B Two scotch eggs, lettuce, cherry tomatoes, dressing (Yes, me who does not eat veggies, ate a salad for breakfast)
L Spaghetti Sauce w/ gr pepper, mushroom, bison over cooked cabbage
D Beef patties, salad
Today was kinda of a high calorie day but low carb
Last edited by terijr; 09-26-2013 at 05:35 AM.
So I snuck onto the scale this morning and no weight loss at all. :0( So I'm going to evaluate what I'm doing. I've been at the higher end of the range of carbs for most of this week except for yesterday. I know I haven't been measuring to make sure but I don't really want to get caught up in the...what's the word....slavery... of monitoring every bit of food. I know looking at measurements are to retrain my understanding of portions and that's good but I still what the freedom. I know one thing that is lacking....yes, the walking! Man I know I need to do this. I'm going to start tonight. I really am going to do it. I want the real Teri to come out not be the miserable fat unhealthy Teri.

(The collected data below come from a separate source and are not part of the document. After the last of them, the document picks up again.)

(** * The registration form validator of [script.js]

    A shallow embedding of the [FormValidator] class: JavaScript strings as
    lists of UTF-16 code units, the regular-expression literals of the source
    over a small derivative matcher, the DOM elements the validator holds
    as records in the validator state, and the methods as computations in a
    state-and-exception monad (a [TypeError] is the only exception the code
    can raise). *)

From Stdlib Require Import NArith ZArith String Ascii List Bool Lia DecimalString.
From stdpp Require Import base list gmap strings.

Local Open Scope string_scope.
Local Open Scope list_scope.

(** ** JavaScript strings *)

(** A JavaScript string is a sequence of UTF-16 code units; [length] counts
    code units. *)
Abbreviation jsstring := (list N).

(** The code unit of an ASCII character. *)
Definition ch (a : ascii) : N := N_of_ascii a.

(** A string literal of the source (all of them are ASCII). *)
Definition js (s : string) : jsstring := map ch (list_ascii_of_string s).

(** [!value] for a string: only the empty string is falsy. *)
Definition is_empty (s : jsstring) : bool :=
  match s with [] => true | _ :: _ => false end.

Definition in_range (lo hi c : N) : bool := ((lo <=? c) && (c <=? hi))%N.

(** WhiteSpace and LineTerminator of ECMAScript: what [String.prototype.trim]
    strips, what [\s] matches and what [parseInt] skips. *)
Definition is_white_space (c : N) : bool :=
  in_range 9 13 c            (* TAB, LF, VT, FF, CR *)
  || (c =? 32)%N             (* SPACE *)
  || (c =? 160)%N            (* NO-BREAK SPACE *)
  || (c =? 5760)%N           (* U+1680 *)
  || in_range 8192 8202 c    (* U+2000 .. U+200A *)
  || in_range 8232 8233 c    (* U+2028, U+2029 *)
  || (c =? 8239)%N           (* U+202F *)
  || (c =? 8287)%N           (* U+205F *)
  || (c =? 12288)%N          (* U+3000 *)
  || (c =? 65279)%N.         (* U+FEFF *)

Fixpoint trim_start (s : jsstring) : jsstring :=
  match s with
  | [] => []
  | c :: s' => if is_white_space c then trim_start s' else s
  end.

Definition trim_end (s : jsstring) : jsstring := rev (trim_start (rev s)).

(** [String.prototype.trim]. *)
Definition trim (s : jsstring) : jsstring := trim_end (trim_start s).

(** ** Regular expressions *)

Module Regex.

(** Regular expressions over code units; a character class is its
    membership test. *)
Inductive regex : Type :=
| Void
| Eps
| Class (p : N -> bool)
| Cat (r1 r2 : regex)
| Alt (r1 r2 : regex)
| Star (r : regex).

(** [r+] *)
Definition Plus (r : regex) : regex := Cat r (Star r).

Fixpoint nullable (r : regex) : bool :=
  match r with
  | Void => false
  | Eps => true
  | Class _ => false
  | Cat r1 r2 => nullable r1 && nullable r2
  | Alt r1 r2 => nullable r1 || nullable r2
  | Star _ => true
  end.

(** Brzozowski derivative. *)
Fixpoint deriv (c : N) (r : regex) : regex :=
  match r with
  | Void => Void
  | Eps => Void
  | Class p => if p c then Eps else Void
  | Cat r1 r2 =>
      if nullable r1 then Alt (Cat (deriv c r1) r2) (deriv c r2)
      else Cat (deriv c r1) r2
  | Alt r1 r2 => Alt (deriv c r1) (deriv c r2)
  | Star r1 => Cat (deriv c r1) (Star r1)
  end.

(** Does [r] match the whole of [s]? *)
Fixpoint matches (r : regex) (s : jsstring) : bool :=
  match s with
  | [] => nullable r
  | c :: s' => matches (deriv c r) s'
  end.

(** A regular-expression literal without flags: its body, and whether it
    starts with [^] and ends with [$]. *)
Record pattern : Type := Pattern {
  anchor_start : bool;
  body : regex;
  anchor_end : bool
}.

(** Any run of code units: what an unanchored search may skip. *)
Definition skip : regex := Star (Class (fun _ => true)).

(** [RegExp.prototype.test]: is there a match somewhere in [s]? The
    literals of the source have no [g] or [y] flag, so [test] keeps no
    state between calls. *)
Definition test (p : pattern) (s : jsstring) : bool :=
  matches
    (Cat (if anchor_start p then Eps else skip)
         (Cat (body p) (if anchor_end p then Eps else skip)))
    s.

(** [s.replace(/[class]/g, '')] for a literal that is one character class:
    every code unit of the class is removed. *)
Definition remove_all (p : N -> bool) (s : jsstring) : jsstring :=
  List.filter (fun c => negb (p c)) s.

(** The language of a regular expression. *)
Inductive lang : regex -> jsstring -> Prop :=
| lang_eps : lang Eps []
| lang_class p c : p c = true -> lang (Class p) [c]
| lang_cat r1 r2 s1 s2 : lang r1 s1 -> lang r2 s2 -> lang (Cat r1 r2) (s1 ++ s2)
| lang_alt_l r1 r2 s : lang r1 s -> lang (Alt r1 r2) s
| lang_alt_r r1 r2 s : lang r2 s -> lang (Alt r1 r2) s
| lang_star_nil r : lang (Star r) []
| lang_star_cons r s1 s2 : lang r s1 -> lang (Star r) s2 -> lang (Star r) (s1 ++ s2).

End Regex.

Import Regex.

(** *** Character classes and literals of the source *)

Definition is_upper (c : N) : bool := in_range (ch "A") (ch "Z") c.
Definition is_lower (c : N) : bool := in_range (ch "a") (ch "z") c.
(** [\d] without the [u] flag: the ten ASCII digits. *)
Definition is_digit (c : N) : bool := in_range (ch "0") (ch "9") c.
(** [\D] *)
Definition is_non_digit (c : N) : bool := negb (is_digit c).

Definition one_of (set : jsstring) (c : N) : bool :=
  existsb (fun d => (c =? d)%N) set.

(** The class of special characters of the password rule: the characters
    ! @ # $ % ^ & * ( ) , . ? : { } | < > and the double quote, which is
    code unit 34. *)
Definition special_chars : jsstring :=
  js "!@#$%^&*(),.?" ++ [34%N] ++ js ":{}|<>".
Definition is_special (c : N) : bool := one_of special_chars c.

(** [[a-zA-Z\s]] *)
Definition is_name_char (c : N) : bool :=
  is_lower c || is_upper c || is_white_space c.

(** [[^\s@]] *)
Definition is_email_char (c : N) : bool :=
  negb (is_white_space c || (c =? ch "@")%N).

(** [/^[a-zA-Z\s]+$/] *)
Definition nameRegex : pattern := Pattern true (Plus (Class is_name_char)) true.

(** [/^[^\s@]+@[^\s@]+\.[^\s@]+$/] *)
Definition emailRegex : pattern :=
  Pattern true
    (Cat (Plus (Class is_email_char))
      (Cat (Class (fun c => (c =? ch "@")%N))
        (Cat (Plus (Class is_email_char))
          (Cat (Class (fun c => (c =? ch ".")%N))
            (Plus (Class is_email_char))))))
    true.

(** [/[A-Z]/], [/[a-z]/], [/\d/] and the search for one special character. *)
Definition upperRegex : pattern := Pattern false (Class is_upper) false.
Definition lowerRegex : pattern := Pattern false (Class is_lower) false.
Definition digitRegex : pattern := Pattern false (Class is_digit) false.
Definition specialRegex : pattern := Pattern false (Class is_special) false.

(** ** parseInt *)

(** The value of a code unit as a digit of the given radix (10 or 16). *)
Definition digit_value (radix : Z) (c : N) : option Z :=
  if is_digit c then Some (Z.of_N c - Z.of_N (ch "0"))%Z
  else if (radix =? 16)%Z && in_range (ch "a") (ch "f") c
       then Some (Z.of_N c - Z.of_N (ch "a") + 10)%Z
  else if (radix =? 16)%Z && in_range (ch "A") (ch "F") c
       then Some (Z.of_N c - Z.of_N (ch "A") + 10)%Z
  else None.

(** The digits of the longest prefix of [s] made of radix digits. *)
Fixpoint digits_prefix (radix : Z) (s : jsstring) : list Z :=
  match s with
  | [] => []
  | c :: s' =>
      match digit_value radix c with
      | Some d => d :: digits_prefix radix s'
      | None => []
      end
  end.

Definition digits_value (radix : Z) (ds : list Z) : Z :=
  fold_left (fun acc d => acc * radix + d)%Z ds 0%Z.

(** [parseInt(s)] with no radix argument; [None] is [NaN]. The algorithm of
    the language standard: skip leading white space, read a sign, read a
    [0x] or [0X] prefix, read the longest run of digits. The result is the
    exact integer: a JavaScript number rounds integers above 2^53, which
    changes no comparison with 13 or 120. *)
Definition parseInt (s : jsstring) : option Z :=
  let s0 := trim_start s in
  let '(sign, s1) :=
    match s0 with
    | c :: r =>
        if (c =? ch "-")%N then ((-1)%Z, r)
        else if (c =? ch "+")%N then (1%Z, r)
        else (1%Z, s0)
    | [] => (1%Z, s0)
    end in
  let '(radix, s2) :=
    match s1 with
    | c0 :: c1 :: r =>
        if (c0 =? ch "0")%N && ((c1 =? ch "x")%N || (c1 =? ch "X")%N)
        then (16%Z, r) else (10%Z, s1)
    | _ => (10%Z, s1)
    end in
  match digits_prefix radix s2 with
  | [] => None
  | ds => Some (sign * digits_value radix ds)%Z
  end.

(** ** The DOM elements the validator holds *)

(** An [<input>]: its current value and checkedness, the tokens of its
    [classList], and the defaults that [form.reset()] restores. *)
Record InputElement : Type := {
  value : jsstring;
  checked : bool;
  classList : list string;
  defaultValue : jsstring;
  defaultChecked : bool
}.

(** An error-display element: only its [textContent] is used. *)
Record ErrorElement : Type := { textContent : jsstring }.

(** The form and the success view: only [style.display] is used. *)
Record BlockElement : Type := { display : string }.

(** The callbacks that [setTimeout] is given inside the class. *)
Inductive Callback : Type := ResetForm.

Record Timer : Type := { callback : Callback; delay : N }.

(** The validator object together with the elements it refers to. A key that
    is absent from [fields] or [errorElements] stands for a [null] entry:
    [getElement] found no such element. *)
Record FormValidator : Type := {
  form : option BlockElement;
  formSuccess : option BlockElement;
  fields : gmap string InputElement;
  errorElements : gmap string ErrorElement;
  timers : list Timer;
  scrolledTo : option string;
  focused : option string
}.

(** The keys of [this.fields], in the order the constructor inserts them:
    the order of [Object.keys]. *)
Definition field_names : list string :=
  ["fullName"; "email"; "password"; "confirmPassword"; "age"; "phone"; "terms"].

Definition set_form (b : option BlockElement) (s : FormValidator) : FormValidator :=
  {| form := b; formSuccess := formSuccess s; fields := fields s;
     errorElements := errorElements s; timers := timers s;
     scrolledTo := scrolledTo s; focused := focused s |}.

Definition set_formSuccess (b : option BlockElement) (s : FormValidator) : FormValidator :=
  {| form := form s; formSuccess := b; fields := fields s;
     errorElements := errorElements s; timers := timers s;
     scrolledTo := scrolledTo s; focused := focused s |}.

Definition set_fields (m : gmap string InputElement) (s : FormValidator) : FormValidator :=
  {| form := form s; formSuccess := formSuccess s; fields := m;
     errorElements := errorElements s; timers := timers s;
     scrolledTo := scrolledTo s; focused := focused s |}.

Definition set_errorElements (m : gmap string ErrorElement) (s : FormValidator) : FormValidator :=
  {| form := form s; formSuccess := formSuccess s; fields := fields s;
     errorElements := m; timers := timers s;
     scrolledTo := scrolledTo s; focused := focused s |}.

Definition set_timers (ts : list Timer) (s : FormValidator) : FormValidator :=
  {| form := form s; formSuccess := formSuccess s; fields := fields s;
     errorElements := errorElements s; timers := ts;
     scrolledTo := scrolledTo s; focused := focused s |}.

Definition set_scrolledTo (t : option string) (s : FormValidator) : FormValidator :=
  {| form := form s; formSuccess := formSuccess s; fields := fields s;
     errorElements := errorElements s; timers := timers s;
     scrolledTo := t; focused := focused s |}.

Definition set_focused (t : option string) (s : FormValidator) : FormValidator :=
  {| form := form s; formSuccess := formSuccess s; fields := fields s;
     errorElements := errorElements s; timers := timers s;
     scrolledTo := scrolledTo s; focused := t |}.

Definition set_classList (l : list string) (e : InputElement) : InputElement :=
  {| value := value e; checked := checked e; classList := l;
     defaultValue := defaultValue e; defaultChecked := defaultChecked e |}.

I went to the store after work again. My neighbor needed a ride to the store and I needed eggs. While she was getting her stuff, I got my eggs and passed by all the ice cream. (Same aisle) Then came the deli/bakery stuff. I stood in the bakery stuff along with the ice cream stuff and thought about the food. First I thought I can't have any of this stuff it's all wheat and sugar. Then I thought and realized there was a bit of desire but it was waning. I was okay without the ice cream I love and the pastries I love. I walked away thinking this is good but can I maintain it? I have failed more times than I care to state. I have even failed at Primal. I mean I have been trying with since January. I believe my mind set has changed. I have resolved some personal issues and I'm ready to move forward. I know I need to just have faith in myself and more importantly have faith in God and know He is helping me through all of it. He has great plans for me.
B Scotch eggs
L Beef patty, salad
D Chicken breast, sweet potato, blueberries and whip cream
Last edited by terijr; 09-27-2013 at 06:49 AM.